An electrochemically promoted modular synthesis of diverse glycomimetics via acyloxyphosphonium ions

Abstract

The installation of sugar residues can significantly enhance the hydrophilicity, pharmacological activity, and bioavailability of natural products and bioactive compounds. In this study, we developed an electrochemical strategy for the efficient conjugation of sugar units to target molecules, enabling the synthesis of glycomimetics (C-acyl and C-heteroaryl glycosides). This approach leverages the anodic oxidation of iodide anions to mediate the oxidation of triphenylphosphine (Ph₃P), generating electrophilic acyloxyphosphonium ions in situ.

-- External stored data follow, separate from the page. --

Lemma fold_norm_ups (ups stack : list chars) :
  Forall (fun s => s = dotdot) ups -> Forall (fun s => s = dotdot) stack ->
  fold_left (norm_step true) ups stack = rev ups ++ stack.
Proof.
  intros Hups. revert stack.
  induction Hups as [|s ups -> _ IH]; intros stack Hst; [reflexivity|].
  cbn [fold_left rev]. rewrite <- app_assoc. cbn [app].
  assert (E : norm_step true stack dotdot = dotdot :: stack).
  { destruct stack as [|t stack']; [reflexivity|].
    inversion Hst; subst. reflexivity. }
  rewrite E. apply IH. now constructor.
Qed.

(** Normalizing segments that are in normal form keeps them all. *)
Lemma fold_norm_normal (above : bool) (segs : list chars) :
  normal_segs above segs ->
  fold_left (norm_step above) segs [] = rev segs.
Proof.
  intros (ups & regs & -> & Hups & Hregs & Hab).
  rewrite fold_left_app, rev_app_distr.
  destruct above.
  - rewrite (fold_norm_ups ups []), app_nil_r by (assumption || constructor).
    now apply fold_norm_regular.
  - rewrite (Hab eq_refl). cbn [fold_left rev]. now apply fold_norm_regular.
Qed.

Lemma norm_step_normal (above : bool) (stack : list chars) (s : chars) :
  sep_free s -> normal_stack above stack ->
  normal_stack above (norm_step above stack s).
Proof.
  intros Hs (regs & ups & -> & Hregs & Hups & Hab). unfold norm_step.
  destruct (is_empty s || is_dot s) eqn:Hskip; [exists regs, ups; auto|].
  apply orb_false_iff in Hskip as [He Hd].
  destruct (is_dotdot s) eqn:Hdd.
  - apply is_dotdot_spec in Hdd. subst s.
    destruct regs as [|t regs'].
    + cbn [app]. destruct ups as [|u ups'].
      * destruct above; [|exists [], []; auto].
        exists [], [dotdot]. repeat split; auto. discriminate.
      * inversion Hups; subst. cbn [is_dotdot Ascii.eqb andb dotdot].
        change (is_dotdot dotdot) with true. cbv iota.
        destruct above; [|exists [], (dotdot :: ups'); auto].
        exists [], (dotdot :: dotdot :: ups'). repeat split; auto. discriminate.
    + inversion Hregs as [|? ? Ht Hregs']; subst. cbn [app].
      destruct Ht as (Ht1 & Ht2 & Ht3 & Ht4). rewrite Ht3.
      exists regs', ups. auto.
  - exists (s :: regs), ups. repeat split; auto.
    constructor; [|assumption]. repeat split; assumption.
Qed.

Lemma fold_norm_stack (above : bool) (segs stack : list chars) :
  Forall sep_free segs -> normal_stack above stack ->
  normal_stack above (fold_left (norm_step above) segs stack).
Proof.
  intros Hsegs. revert stack.
  induction Hsegs as [|s segs Hs _ IH]; intros stack Hst; [exact Hst|].
  cbn [fold_left]. apply IH. now apply norm_step_normal.
Qed.

Lemma split_sep_free_all (p : chars) : Forall sep_free (split p).
Proof.
  induction p as [|c p IH]; simpl; [repeat constructor|].
  destruct (is_sep c) eqn:Hc; [constructor; [constructor|assumption]|].
  destruct (split p) as [|s ss]; [repeat constructor; unfold not_sep; now rewrite Hc|].
  inversion IH; subst. constructor; [|assumption].
  constructor; [unfold not_sep; now rewrite Hc|assumption].
Qed.

Lemma normal_stack_rev (above : bool) (stack : list chars) :
  normal_stack above stack -> normal_segs above (rev stack).
Proof.
  intros (regs & ups & -> & Hregs & Hups & Hab).
  exists (rev ups), (rev regs). rewrite rev_app_distr. repeat split.
  - now apply Forall_rev.
  - now apply Forall_rev.
  - intros Ha. now rewrite (Hab Ha).
Qed.

Lemma normalizeString_normal (above : bool) (p : chars) :
  normal_segs above (rev (fold_left (norm_step above) (split p) [])).
Proof.
  apply normal_stack_rev, fold_norm_stack; [apply split_sep_free_all|].
  exists [], []. auto.
Qed.

Lemma unsplit_names_head (segs : list chars) :
  segs <> [] -> Forall name_like segs ->
  unsplit segs <> [] /\ starts_with_sep (unsplit segs) = false.
Proof.
  intros Hne Hall. destruct segs as [|s segs]; [congruence|].
  inversion Hall as [|? ? [Hs' Hsf] _]; subst.
  destruct s as [|c s]; [congruence|]. inversion Hsf as [|? ? Hc _]; subst.
  unfold not_sep in Hc.
  destruct segs; simpl; split; try discriminate; now destruct (is_sep c).
Qed.

(** The signature path of a path in normal form, without trailing
    separator: the suffix is appended. *)
Lemma sigOutPath_chars_normal_form (absolute : bool) (segs : list chars) :
  segs <> [] -> normal_segs (negb absolute) segs ->
  sigOutPath_chars (root absolute ++ unsplit segs)
  = (root absolute ++ unsplit segs) ++ suffix_chars.
Proof.
  intros Hne Hnormal.
  destruct (exists_last Hne) as (init & l & ->).
  pose proof (normal_init _ _ _ Hnormal) as Hinit.
  pose proof (normal_name_like _ _ Hnormal) as Hnames.
  apply Forall_app in Hnames as [Hnames Hl].
  inversion Hl as [|? ? [Hlne Hlsf] _]; subst.
  pose proof (suffixed_regular l Hlsf) as Hf.
  rewrite unsplit_snoc.
  destruct init as [|s init'].
  - (* a single segment *)
    destruct (basename_last_segment [] l Hlne Hlsf) as [Hb1 Hb2].
    rewrite sigOutPath_chars_normal. cbv zeta.
    destruct absolute; cbn [root app].
    + rewrite dirname_root_single by assumption.
      change ("/"%char :: l) with ([] ++ "/"%char :: l). now rewrite Hb2.
    + rewrite dirname_single by assumption. now rewrite Hb1.
  - (* a directory part and a last segment *)
    set (ini := s :: init') in *.
    assert (Hini : ini <> []) by discriminate.
    destruct (unsplit_names_head ini Hini Hnames) as [Hu Hus].
    assert (Hx : root absolute ++ unsplit ini <> []).
    { intros E. now apply app_eq_nil in E as [_ E]. }
    assert (Hxr : root absolute ++ unsplit ini <> ["/"%char]).
    { destruct absolute; cbn [root app].
      - intros E. injection E as E. contradiction.
      - intros E. rewrite E in Hus. discriminate. }
    assert (Hxs : starts_with_sep (root absolute ++ unsplit ini) = absolute).
    { destruct absolute; [reflexivity|exact Hus]. }
    assert (Hsplit : fold_left (norm_step (negb absolute))
                       (split (root absolute ++ unsplit ini)) [] = rev ini).
    { assert (Hsf : Forall sep_free ini)
        by (eapply Forall_impl; [exact Hnames|]; intros ? H; apply H).
      destruct absolute; cbn [root app].
      - change ("/"%char :: unsplit ini) with ([] ++ "/"%char :: unsplit ini).
        rewrite split_app_sep, split_unsplit, fold_left_app by assumption.
        change (fold_left (norm_step (negb true)) (split []) []) with (@nil chars).
        now apply fold_norm_normal.
      - rewrite split_unsplit by assumption. now apply fold_norm_normal. }
    subst ini. cbv iota. set (ini := s :: init') in *.
    rewrite app_assoc.
    rewrite sigOutPath_chars_normal. cbv zeta.
    rewrite (proj2 (basename_last_segment (root absolute ++ unsplit ini) l Hlne Hlsf)).
    rewrite dirname_dir_file by assumption.
    rewrite Hxs, Hsplit, rev_involutive, unsplit_snoc.
    subst ini. cbv iota.
    now rewrite <- !app_assoc.
Qed.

This mechanism facilitates direct coupling between nucleophilic molecules (N-, S-, O-, C-) and glycosyl carboxylic acids without the need for additional oxidants, metal catalysts, or condensing agents. Under optimized conditions, the reaction demonstrates broad applicability across various glycosyl carboxylic acids and structurally complex target molecules, exhibiting excellent functional group compatibility with yields of up to 99%. Furthermore, this methodology has been successfully applied to incorporate sugar motifs into diverse bioactive scaffolds, including drug molecules and natural products, as well as to construct sugar-containing linkers for bioconjugation, polysaccharide amide fragments, and pharmacologically relevant glycosyl oxazoles. These results highlight the method's considerable potential in the development of bioactive molecules.